34 ans, "citoyen du monde", intérêts divers, des études de langues infructueuses, la malhonnêteté intellectuelle et l'égoïsme en horreur ... bref, Moi moi moi Je je je ... who cares ...
Non non je ne dis pas qu’on ne peut pas choisir sa religion ou sa philosophie... je dis ;combien le font ? (si l’on prends n personnes et qu’on leur demande dans quelle religion ils sont nés, et quelle est leur religon ce jour, pensez-vous qu’il y aura une différence significative ? Peut on alors parler de choix personnel, adulte et instruit ?)
Vous ne répondez pas à la question de la légitimité que vous avez soulevé vous même : je demande également pourquoi la morale issue de ces systèmes serait selon vous plus légitime qu’une morale dénuée des aspects autoritaires de ces derniers ? J’entends par là : une morale proposant une définition de ce qui est bien ou mal issue de réflexions faites par et autour de l’humain, compréhensible et imposable par et à tous, plutôt qu’une définition de ce qui est bien ou mal issue de commandements dit divins et qui nécessitent l’adhésion au système les produisant pour les comprendre et les assimiler ? Ne parliez-vous justement pas de démarche personnelle et de choix conscient ?
Est-ce un comportement adulte que de dénigrer comme minable et pseudo-morale le choix fait par d’autres de vouloir construire et assumer cette morale qu’ils pensent plus universelle et humaine ? Détenez-vous donc LA vérité puisque celle des autres est un ersatz ?
Je ne sais pas si j’ai bien compris votre intervention... corrigez moi si ce n’est pas le cas...
Vous semblez rejeter l’idée d’une morale laïque en lui reprochant un manque de légitimité.
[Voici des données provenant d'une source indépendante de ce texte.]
(** ** Digits *)

Lemma digits_loop_spec fuel : ∀ n, (0 < n)%N → (N.to_nat (N.log2 n) ≤ fuel)%nat →
  1 ≤ digits_loop fuel n ∧ 10 ^ (digits_loop fuel n - 1) ≤ Z.of_N n < 10 ^ digits_loop fuel n.
Proof.
  induction fuel as [|fuel IH]; intros n Hn Hf; cbn [digits_loop].
  - assert (N.log2 n = 0%N) as Hl by lia. apply N.log2_null in Hl. lia.
  - destruct (N.ltb_spec n 10) as [Hlt|Hge]; [cbn; lia|].
    assert (0 < n / 10)%N as Hq by (apply N.div_str_pos; lia).
    destruct (IH (n / 10)%N Hq) as (H1 & H2 & H3).
    { assert (N.log2 (n / 10) < N.log2 n)%N; [|lia].
      apply N.log2_lt_pow2; [done|]. pose proof (N.log2_spec n Hn) as [_ Hs].
      rewrite N.pow_succ_r in Hs by lia. apply N.Div0.div_lt_upper_bound. lia. }
    set (k := digits_loop fuel (n / 10)) in *.
    rewrite N2Z.inj_div in H2, H3.
    replace (1 + k - 1) with (1 + (k - 1)) by lia. rewrite !pow_split by lia.
    pose proof (Z.div_mod (Z.of_N n) 10 ltac:(lia)). pose proof (Z.mod_pos_bound (Z.of_N n) 10 ltac:(lia)).
    change (Z.of_N 10) with 10 in *. lia.
Qed.

Lemma ndigits_spec n : (0 < n)%N → 10 ^ (ndigits n - 1) ≤ Z.of_N n < 10 ^ ndigits n.
Proof. intros Hn. apply digits_loop_spec; [done|lia]. Qed.

Lemma ndigits_pos n : 1 ≤ ndigits n.
Proof. destruct n as [|p]; [done|]. by apply digits_loop_spec. Qed.
(* ===== verification/DecimalError.v ===== *)
(** * Errors of decimal calculations

    Quotients that are fractions, a result near an exact number by so many
    rounding errors, and what quantizing adds. *)

From S2P Require Import Prelude PyData PyDecimal DecimalFacts.
From stdpp Require Import base numbers list.
From Stdlib Require Import ZArith NArith QArith Qpower Qabs Lqa Lia.

Local Open Scope Z_scope.

Lemma Q10_Z_le (m n a b : Z) : 0 ≤ a → 0 ≤ b →
  (inject_Z m * Q10 a <= inject_Z n * Q10 b)%Q ↔ m * 10 ^ a ≤ n * 10 ^ b.
Proof. intros Ha Hb. rewrite <-!Q10_int, <-!inject_Z_mult by done. by rewrite <-Zle_Qle. Qed.

(** Both sides of an inequality, ten to some power times. *)
Lemma Q10_shift_le (m n a b k : Z) :
  (inject_Z m * Q10 a <= inject_Z n * Q10 b)%Q ↔ (inject_Z m * Q10 (a + k) <= inject_Z n * Q10 (b + k))%Q.
Proof.
  rewrite !Q10_plus, !Qmult_assoc. symmetry. apply Qmult_le_r, Q10_pos.
Qed.

Lemma quotient_le m n shift s : (0 < n)%N → 0 ≤ s →
  (inject_Z (Z.of_N m) * Q10 shift <= inject_Z (Z.of_N n) * Q10 s)%Q → Z.of_N (quotient m n shift) ≤ 10 ^ s.
Proof.
  intros Hn Hs H. unfold quotient.
  set (top := if 0 <=? shift then (m * pow10 shift)%N else m).
  set (bottom := if 0 <=? shift then n else (n * pow10 (- shift))%N).
  assert (0 < bottom)%N as Hb by (unfold bottom; pose proof (pow10_pos (- shift)); destruct (0 <=? shift); lia).
  assert (Z.of_N top ≤ Z.of_N bottom * 10 ^ s) as Htop.
  { unfold top, bottom. destruct (Z.leb_spec 0 shift).
    - rewrite N2Z.inj_mul, pow10_spec by done. by apply Q10_Z_le.
    - rewrite N2Z.inj_mul, pow10_spec by lia. rewrite <-Z.mul_assoc, <-pow_split by lia.
      apply (Q10_shift_le _ _ _ _ (- shift)) in H. replace (shift + - shift) with 0 in H by lia.
      apply Q10_Z_le in H; [|lia..]. rewrite Z.pow_0_r, Z.mul_1_r in H. by replace (- shift + s) with (s + - shift) by lia. }
  pose proof (div_mod_Z top bottom Hb) as [Hdm Hr]. set (q := (top / bottom)%N) in *. set (r := (top mod bottom)%N) in *.
  clearbody q r top bottom. destruct (N.eqb_spec r 0) as [->|Hr0]; [nia|].
  assert (Z.of_N q < 10 ^ s) by nia. destruct (q mod 5 =? 0)%N; lia.
Qed.

(** Rounding does not pass a power of ten. *)
Lemma fix_le_pow s n e k n' e' : normal n e → (0 < n)%N →
  (inject_Z (Z.of_N n) * Q10 e <= Q10 k)%Q → fix_ s n e = Ok (Fin s n' e') →
  (inject_Z (Z.of_N n') * Q10 e' <= Q10 k)%Q.
Proof.
  intros [Hl Hu] Hn Hle. unfold fix_. rewrite (proj2 (N.eqb_neq n 0)) by lia.
  rewrite (proj2 (Z.ltb_ge _ _)) by lia. rewrite Z.max_l by lia.
  destruct (Z.ltb_spec e (ndigits n + e - PREC)) as [Hlt|Hge]; [|by intros [= <- <-]].
  unfold rescale. rewrite (proj2 (Z.leb_gt _ _)) by lia.
  set (j := ndigits n + e - PREC - e). set (c := round_div _ _ _ _).
  assert (inject_Z (Z.of_N c) * Q10 (ndigits n + e - PREC) <= Q10 k)%Q as Hc.
  { pose proof (ndigits_spec n Hn) as [Hd1 _].
    assert (ndigits n + e - 1 ≤ k) as Hk.
    { apply Q10_le_inv. eapply Qle_trans; [|exact Hle]. apply leading_digit. lia. }
    assert (0 ≤ k - e - j ∧ 0 < j) as [Ha Hj] by (unfold j, PREC in *; lia).
    assert (Z.of_N n ≤ 10 ^ (k - e - j) * 10 ^ j) as Hn10.
    { rewrite <-pow_split by lia. rewrite <-(Qmult_1_l (Q10 k)) in Hle.
      apply (Q10_shift_le (Z.of_N n) 1 e k (- e)) in Hle. replace (e + - e) with 0 in Hle by lia.
      apply Q10_Z_le in Hle; [|lia..]. rewrite Z.pow_0_r, Z.mul_1_r, Z.mul_1_l in Hle.
      by replace (k - e - j + j) with (k + - e) by lia. }
    assert (Z.of_N c ≤ 10 ^ (k - e - j)) as Hcle.
    { pose proof (round_div_cases CONTEXT_ROUNDING s n (pow10 j)) as Hcases. pose proof (pow10_pos j) as Hp.
      specialize (Hcases ltac:(lia)). fold c in Hcases. pose proof (div_mod_Z n (pow10 j) ltac:(lia)) as [Hdm Hr].
      rewrite pow10_spec in Hdm, Hr, Hp by lia.
      clear -Hcases Hdm Hr Hp Hn10. clearbody c. revert Hcases Hdm Hr Hp Hn10.
      generalize (10 ^ j) (10 ^ (k - e - j)) (n / pow10 j)%N (n mod pow10 j)%N. intros B A q r [->|[Hr0 ->]] Hdm Hr Hp Hn10.
      - apply (Z.mul_le_mono_pos_l _ _ B Hp). lia.
      - rewrite N2Z.inj_add. apply Z.lt_pred_le. apply (Z.mul_lt_mono_pos_l B _ _ Hp). lia. }
    rewrite <-(Qmult_1_l (Q10 k)). replace (ndigits n + e - PREC) with (j + e) by (unfold j; lia).
    apply (Q10_shift_le (Z.of_N c) 1 _ _ (- (j + e))). replace (j + e + - (j + e)) with 0 by lia.
    apply Q10_Z_le; [lia|lia|]. rewrite Z.pow_0_r, Z.mul_1_r, Z.mul_1_l. by replace (k + - (j + e)) with (k - e - j) by lia. }
  destruct (Z.ltb_spec PREC (ndigits c)) as [Hbig|Hfit]; cbv iota zeta beta;
    (destruct (_ <? _); [done|]); intros [= <- <-]; [|exact Hc].
  eapply Qle_trans; [|exact Hc]. rewrite Q10_plus, Q10_one, (Qmult_comm (Q10 _)), Qmult_assoc.
  apply Qmult_le_compat_r; [|apply Qlt_le_weak, Q10_pos]. rewrite <-inject_Z_mult, <-Zle_Qle.
  pose proof (N.Div0.mul_div_le c 10). lia.
Qed.

(** A part of a whole, rounded. *)
Lemma div_fraction m e n f : (0 < n)%N →
  (mag (Fin false m e) <= mag (Fin false n f))%Q → m = 0%N ∨ inside (mag (Fin false m e) / mag (Fin false n f)) →
  ∃ d, decimal_div (Fin false m e) (Fin false n f) = Ok d ∧ finite d ∧ (0 <= value d <= 1)%Q ∧
    close 2 (mag (Fin false m e) / mag (Fin false n f)) (value d).
Proof.
  intros Hn Hle Hin. destruct (div_close false m e false n f Hn Hin) as (n' & e' & Hd & Hc).
  exists (Fin false n' e'). split; [exact Hd|]. split; [done|].
  change (value (Fin false n' e')) with (mag (Fin false n' e')).
  split; [|exact Hc]. split; [apply mag_nonneg|].
  destruct (N.eq_dec m 0) as [->|Hm].
  { cbn [decimal_div nan_check sign_of xorb] in Hd. rewrite (proj2 (N.eqb_neq n 0)) in Hd by lia. cbn [N.eqb] in Hd.
    destruct (fix_zero false (e - f)) as [e0 He0]. rewrite He0 in Hd. injection Hd as <- <-.
    unfold mag. change (inject_Z (Z.of_N 0)) with 0%Q. rewrite Qmult_0_l. discriminate. }
  destruct Hin as [Hin|Hin]; [done|]. destruct (div_steps false m e false n f ltac:(lia) Hn) as (c & x & Hd' & Hval & Hc1).
  assert (Hc0 : (0 <= inject_Z (Z.of_N c) * Q10 x)%Q) by (apply (mag_nonneg (Fin false c x))).
  pose proof (within_close 1 (-700000) 700000 _ _ ltac:(lia) Hin Hc0 Hc1) as Hw.
  destruct (moderate_normal c x) as [Hcpos Hnorm].
  { destruct (within_weaken (-700000 - 1) (700000 + 1) (-800000) 800000 _ ltac:(lia) ltac:(lia) Hw) as [H1 H2]. by split. }
  rewrite Hd in Hd'. symmetry in Hd'. cbn [xorb] in Hd'.
  cbn [mag]. rewrite <-Q10_zero. apply (fix_le_pow false c x 0 n' e' Hnorm Hcpos); [|exact Hd'].
  rewrite Hval. set (shift := ndigits n - ndigits m + PREC + 1) in *. set (s := shift - (e - f)).
  assert (ndigits m + e - 1 < ndigits n + f) as Hdig.
  { apply Q10_lt_inv. eapply Qle_lt_trans; [apply leading_digit; lia|]. eapply Qle_lt_trans; [exact Hle|]. apply leading_digit. lia. }
  assert (0 ≤ s) as Hs by (unfold s, shift, PREC; lia).
  assert (Z.of_N (quotient m n shift) ≤ 10 ^ s) as Hq.
  { apply quotient_le; [done|done|]. cbn [mag] in Hle.
    apply (Q10_shift_le _ _ _ _ (shift - e)) in Hle. replace (e + (shift - e)) with shift in Hle by lia.
    by replace (f + (shift - e)) with s in Hle by (unfold s; lia). }
  replace (e - f - shift) with (- s) by (unfold s; lia). rewrite <-(Qmult_1_l (Q10 0)).
  apply (Q10_shift_le (Z.of_N (quotient m n shift)) 1 _ _ s). replace (- s + s) with 0 by lia. rewrite Z.add_0_l.
  apply Q10_Z_le; [lia|done|]. rewrite Z.pow_0_r. lia.
Qed.

Lemma few_small k : 0 ≤ k ≤ 10 ^ 27 → few k.
Proof. unfold few. lia. Qed.
(** ** Intervals *)

Definition Interval_new (starts_at ends_at : zoned) : result sub_exn Interval :=
  _ ← _require_aware starts_at "starts_at";
  _ ← _require_aware ends_at "ends_at";
  empty ← py (zoned_le ends_at starts_at);
  _ ← raise_if empty
        (cadence_error "cadence.invalid_interval" "An interval must end strictly after it starts."
           [("starts_at", JStr (zoned_isoformat starts_at)); ("ends_at", JStr (zoned_isoformat ends_at))]);
  Ok (MkInterval starts_at ends_at).

Definition Interval_contains (i : Interval) (moment : zoned) : result sub_exn bool :=
  _ ← _require_aware moment "moment";
  started ← py (zoned_le (starts_at i) moment);
  if (started : bool) then py (zoned_lt moment (ends_at i)) else Ok false.

Definition duration (i : Interval) : result sub_exn Z := py (subtract_zoned (ends_at i) (starts_at i)).

(** ** Cadences *)

Definition zone_named (timezone_name : string) : result sub_exn tzinfo :=
  if zone_known timezone_name then Ok (Zone timezone_name)
  else Raise (cadence_error "cadence.unknown_timezone" "Contract timezone is not a known IANA zone."
                [("timezone", JStr timezone_name)]).

Definition zone (c : BillingCadence) : result sub_exn tzinfo := zone_named (timezone_name c).

(** [BillingCadence.__post_init__], on the fields. *)
Definition BillingCadence_new (c : BillingCadence) : result sub_exn BillingCadence :=
  _ ← raise_if ((service_interval_count c <? 1) || (invoice_interval_count c <? 1))
        (cadence_error "cadence.invalid_interval_count" "Service and invoice interval counts must be positive." []);
  not_positive ← dec (decimal_le (rate_quantity c) (of_Z 0));
  _ ← raise_if not_positive
        (cadence_error "cadence.invalid_rate_quantity" "Rate quantity must be positive." []);
  _ ← (match anchor_day c with
       | Some d => raise_if (negb ((1 <=? d) && (d <=? 31)))
           (cadence_error "cadence.invalid_anchor_day" "Anchor day must fall between 1 and 31."
              [("anchor_day", JInt d)])
       | None => Ok tt
       end);
  _ ← raise_if (bool_decide (alignment c = fixed_anchor_day) && bool_decide (anchor_day c = None))
        (cadence_error "cadence.missing_anchor_day" "Fixed-anchor alignment requires an anchor day." []);
  _ ← zone c;
  Ok c.
(* ===== verification/Money.v ===== *)
(** * Exact money and exchange rates

    [packages/dotmac-kernel/src/dotmac_kernel/money.py]: currencies, amounts
    quantized to their minor units, allocation over weights, and exchange
    rates. A decimal signal that the code does not catch is [Signal]; other
    exceptions of the language are [PyError] with their class. *)

From S2P Require Import Prelude PyData PyTime PyDecimal.
From stdpp Require Import base gmap strings pretty list.
From Stdlib Require Import ZArith NArith Ascii.

Inductive money_error : Type :=
  | MoneyError (message : string)
  | CurrencyMismatchError (message : string)
  | Signal (s : signal)
  | PyError (cls message : string).

(** A decimal operation inside a call on money. *)
Definition exact {A} (r : result signal A) : result money_error A :=
  match r with Ok a => Ok a | Raise s => Raise (Signal s) end.

(** ** Currencies *)

Record Currency : Type := MkCurrency {
  code : string;
  minor_units : Z;
}.

#[export] Instance Currency_eq_dec : EqDecision Currency.
Proof. solve_decision. Defined.

Definition Currency_new (code : string) (minor_units : Z) : result money_error Currency :=
  _ ← raise_if (negb ((str_len code =? 3)%Z && str_isalpha code))
        (MoneyError ("invalid ISO-4217 code: " +:+ py_repr_str code));
  _ ← raise_if (minor_units <? 0)%Z
        (MoneyError ("minor_units must be >= 0, got " +:+ pretty minor_units));
  Ok (MkCurrency (str_upper code) minor_units).

Definition _quantum (c : Currency) : result money_error decimal :=
  exact (scaleb (of_Z 1) (- minor_units c)).

Definition _REGISTRY : list (string * Currency) :=
  [("NGN", MkCurrency "NGN" 2); ("USD", MkCurrency "USD" 2); ("EUR", MkCurrency "EUR" 2);
   ("GBP", MkCurrency "GBP" 2); ("JPY", MkCurrency "JPY" 0)].

(** The default of the lookup is made before it is needed. *)
Definition currency (code : string) : result money_error Currency :=
  fallback ← Currency_new code 2;
  Ok (default fallback (assoc_get (str_upper code) _REGISTRY)).

(** ** Amounts *)

Definition DEFAULT_ROUNDING : Rounding := ROUND_HALF_UP.

(** What an amount may be made of, never a float. *)
Inductive Amountable : Type := AInt (z : Z) | AStr (s : string) | ADec (d : decimal).

(** [Decimal(amount)]. *)
Definition Decimal_of (a : Amountable) : result signal decimal :=
  match a with
  | AInt z => Ok (of_Z z)
  | AStr s => match parse_decimal s with Some d => Ok d | None => Raise InvalidOperation end
  | ADec d => Ok d
  end.

Record Money : Type := MkMoney {
  amount : decimal;
  money_currency : Currency;
}.

Definition _quantize (c : Currency) (value : decimal) (rounding : Rounding)
    : result money_error decimal :=
  quantum ← _quantum c; exact (quantize value quantum rounding).

(** The constructor, which quantizes what it is given. *)
Definition Money_new (amount : decimal) (c : Currency) : result money_error Money :=
  amount ← _quantize c amount DEFAULT_ROUNDING; Ok (MkMoney amount c).

(** [repr] of an amount, for a message. *)
Definition amount_repr (a : Amountable) : string :=
  match a with
  | AInt z => pretty z
  | AStr s => py_repr_str s
  | ADec d => "Decimal('" +:+ decimal_str d +:+ "')"
  end.

Definition Money_of (amount : Amountable) (c : Currency) (rounding : Rounding)
    : result money_error Money :=
  dec ← (match Decimal_of amount with
         | Ok d => Ok d
         | Raise _ => Raise (MoneyError ("not a valid amount: " +:+ amount_repr amount))
         end);
  quantum ← _quantum c;
  amount ← exact (quantize dec quantum rounding);
  Money_new amount c.

Definition Money_zero (c : Currency) : result money_error Money := Money_new (of_Z 0) c.

Definition _same_currency (a b : Money) : result money_error unit :=
  raise_if (negb (bool_decide (money_currency a = money_currency b)))
    (CurrencyMismatchError (code (money_currency a) +:+ " vs " +:+ code (money_currency b))).

Definition Money_add (a b : Money) : result money_error Money :=
  _ ← _same_currency a b;
  sum ← exact (decimal_add (amount a) (amount b));
  Money_new sum (money_currency a).

Definition Money_subtract (a b : Money) : result money_error Money :=
  _ ← _same_currency a b;
  difference ← exact (decimal_sub (amount a) (amount b));
  Money_new difference (money_currency a).

Definition Money_multiply (a : Money) (factor : Amountable) (rounding : Rounding)
    : result money_error Money :=
  factor ← exact (Decimal_of factor);
  product ← exact (decimal_mul (amount a) factor);
  quantized ← _quantize (money_currency a) product rounding;
  Money_new quantized (money_currency a).

Definition Money_neg (a : Money) : result money_error Money :=
  negated ← exact (decimal_neg (amount a)); Money_new negated (money_currency a).

(** ** Comparison *)

Definition _cmp_key (a b : Money) : result money_error decimal :=
  _ ← _same_currency a b; Ok (amount b).

Definition Money_lt (a b : Money) : result money_error bool :=
  key ← _cmp_key a b; exact (decimal_lt (amount a) key).
Definition Money_le (a b : Money) : result money_error bool :=
  key ← _cmp_key a b; exact (decimal_le (amount a) key).
Definition Money_gt (a b : Money) : result money_error bool :=
  key ← _cmp_key a b; exact (decimal_gt (amount a) key).
Definition Money_ge (a b : Money) : result money_error bool :=
  key ← _cmp_key a b; exact (decimal_ge (amount a) key).

Definition is_zero (a : Money) : result money_error bool := exact (decimal_eq (amount a) (of_Z 0)).
Definition is_negative (a : Money) : result money_error bool := exact (decimal_lt (amount a) (of_Z 0)).
Definition is_positive (a : Money) : result money_error bool := exact (decimal_gt (amount a) (of_Z 0)).

Definition Money_str (a : Money) : string := decimal_str (amount a) +:+ " " +:+ code (money_currency a).

(** ** Allocation *)

(** [int(d)]. *)
Definition to_int (d : decimal) : result money_error Z :=
  match int_of d with
  | Some z => Ok z
  | None => Raise (if is_nan d then PyError "ValueError" "cannot convert NaN to integer"
                   else PyError "OverflowError" "cannot convert Infinity to integer")
  end.

(** [any(w < 0 for w in decs)]. *)
Fixpoint any_negative (decs : list decimal) : result money_error bool :=
  match decs with
  | [] => Ok false
  | w :: decs => neg ← exact (decimal_lt w (of_Z 0)); if (neg : bool) then Ok true else any_negative decs
  end.

(** The order of a sort by keys, largest first, equal keys in their order. *)
Definition larger_first (x y : decimal * nat) : bool :=
  match decimal_cmp (fst y) (fst x) with Gt => false | _ => true end.

(** One leftover unit to each of the first indices of the order. *)
Fixpoint hand_out (remainder : nat) (order : list nat) (floors : list Z) : result money_error (list Z) :=
  match remainder with
  | O => Ok floors
  | S remainder =>
      match order with
      | [] => Raise (PyError "IndexError" "list index out of range")
      | i :: order => hand_out remainder order (alter Z.succ i floors)
      end
  end.

Definition allocate (m : Money) (weights : list Amountable) : result money_error (list Money) :=
  _ ← raise_if (bool_decide (length weights = 0)) (MoneyError "allocate needs at least one weight");
  decs ← map_result (λ w, exact (Decimal_of w)) weights;
  negative ← any_negative decs;
  _ ← raise_if negative (MoneyError "allocate weights must be non-negative");
  total ← exact (decimal_sum decs);
  not_positive ← exact (decimal_le total (of_Z 0));
  _ ← raise_if not_positive (MoneyError "allocate weights must sum to a positive value");
  quantum ← _quantum (money_currency m);
  quotient ← exact (decimal_div (amount m) quantum);
  integral ← exact (to_integral_value quotient CONTEXT_ROUNDING);
  total_units ← to_int integral;
  raw ← map_result (λ w, share ← exact (decimal_mul (of_Z total_units) w);
                         exact (decimal_div share total)) decs;
  floors ← map_result (λ r, floored ← exact (to_integral_value r ROUND_FLOOR); to_int floored) raw;
  let remainder := (total_units - foldr Z.add 0 floors)%Z in
  keys ← map_result (λ rf : decimal * Z, exact (decimal_sub rf.1 (of_Z rf.2))) (zip raw floors);
  let order := (py_sorted larger_first (zip keys (seq 0 (length keys)))).*2 in
  units ← hand_out (Z.to_nat remainder) order floors;
  map_result (λ u, part ← exact (decimal_mul (of_Z u) quantum); Money_new part (money_currency m)) units.

Definition split (m : Money) (n : Z) : result money_error (list Money) :=
  _ ← raise_if (n <=? 0)%Z (MoneyError "split n must be >= 1");
  allocate m (replicate (Z.to_nat n) (AInt 1)).

(** ** Exchange rates *)

Record ExchangeRate : Type := MkExchangeRate {
  base : Currency;
  quote : Currency;
  rate : decimal;
  as_of : datetime;
  source : string;
  rate_id : option string;
}.

Definition ExchangeRate_new (base quote : Currency) (rate : Amountable) (as_of : datetime)
    (source : string) (rate_id : option string) : result money_error ExchangeRate :=
  rate ← exact (Decimal_of rate);
  not_positive ← exact (decimal_le rate (of_Z 0));
  _ ← raise_if not_positive
        (MoneyError ("exchange rate must be positive, got " +:+ decimal_str rate));
  _ ← raise_if (bool_decide (base = quote)) (MoneyError "base and quote currencies must differ");
  Ok (MkExchangeRate base quote rate as_of source rate_id).

Definition convert (r : ExchangeRate) (m : Money) (rounding : Rounding) : result money_error Money :=
  _ ← raise_if (negb (bool_decide (money_currency m = base r)))
        (CurrencyMismatchError ("rate is " +:+ code (base r) +:+ "->" +:+ code (quote r)
           +:+ ", cannot convert " +:+ code (money_currency m)));
  converted ← exact (decimal_mul (amount m) (rate r));
  Money_of (ADec converted) (quote r) rounding.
Vous dîtes notamment qu’elle est le choix d’un petit nombre qui n’a aucune légitimité pour l’imposer à la population, [qu’]elle n’a fait l’objet d’aucune consultation démocratique [...]
A contrario vous proposez que la morale légitime serait issue (du choix) d’une religion ou d’une philosophie... mais ces dernières ont elles fait l’objet de quelconques consultations démocratiques ? Combien de « croyants » ont choisi leur religion ? Pourquoi seraient elles plus légitimes ?
On est d’accord, le mariage n’a PLUS rien à voir avec la fécondité, c’est pourquoi c’est une forfaiture morale.
[...]
Le maire n’est pas gynécologue. Il n’a pas à sonder les utérus avant de marier.
Bon, après avoir défendu la position inverse, vous admettez que le mariage civil n’a rien à voir avec la fécondité... Tout ça pour ça... Bref, retour à la case départ, pourquoi est ce que le mariage pour tous (CIVIL DONC) est immoral ? Vouliez vous en fait dire que c’est le mariage civil qui est immoral ? (une « forfaiture morale »)
Je me contente d’appliquer les principes que vous avez vous même défini.
Ne faite pas d’arrangements bidons avec la réalité : un couple hétéro infertile est ... infertile (et non pas potentiellement fécond), QUELQUE SOIT la raison de cette infertilité (naturelle, artificielle, accidentelle... ). Ainsi votre règle (mariage = procréation) devrait s’appliquer. Si cette loi s’aménage, c’est un loi hypocrite, injuste et discriminatoire : immorale.
Vous annoncez en outre qu’un (couple) homo est infécond par essence plutôt que par accident... sur quelle preuve vous basez vous pour dire que l’homosexualité d’un individu n’est pas accidentelle, tout comme peut l’être l’infertilité d’un homme ou d’une femme ? Savez-vous des choses que la science ignore ?
Ma démonstration n’a d’absurde que le postulat selon lequel le mariage est l’institutionnalisation de la fécondité, si c’était le cas, les hommes et femmes infertiles/ménauposées ne pourraient pas se marier.
C’est vous qui tordez votre propre concept dans tous les sens pour justifier l’hypocrisie du système que vous prétendez moral.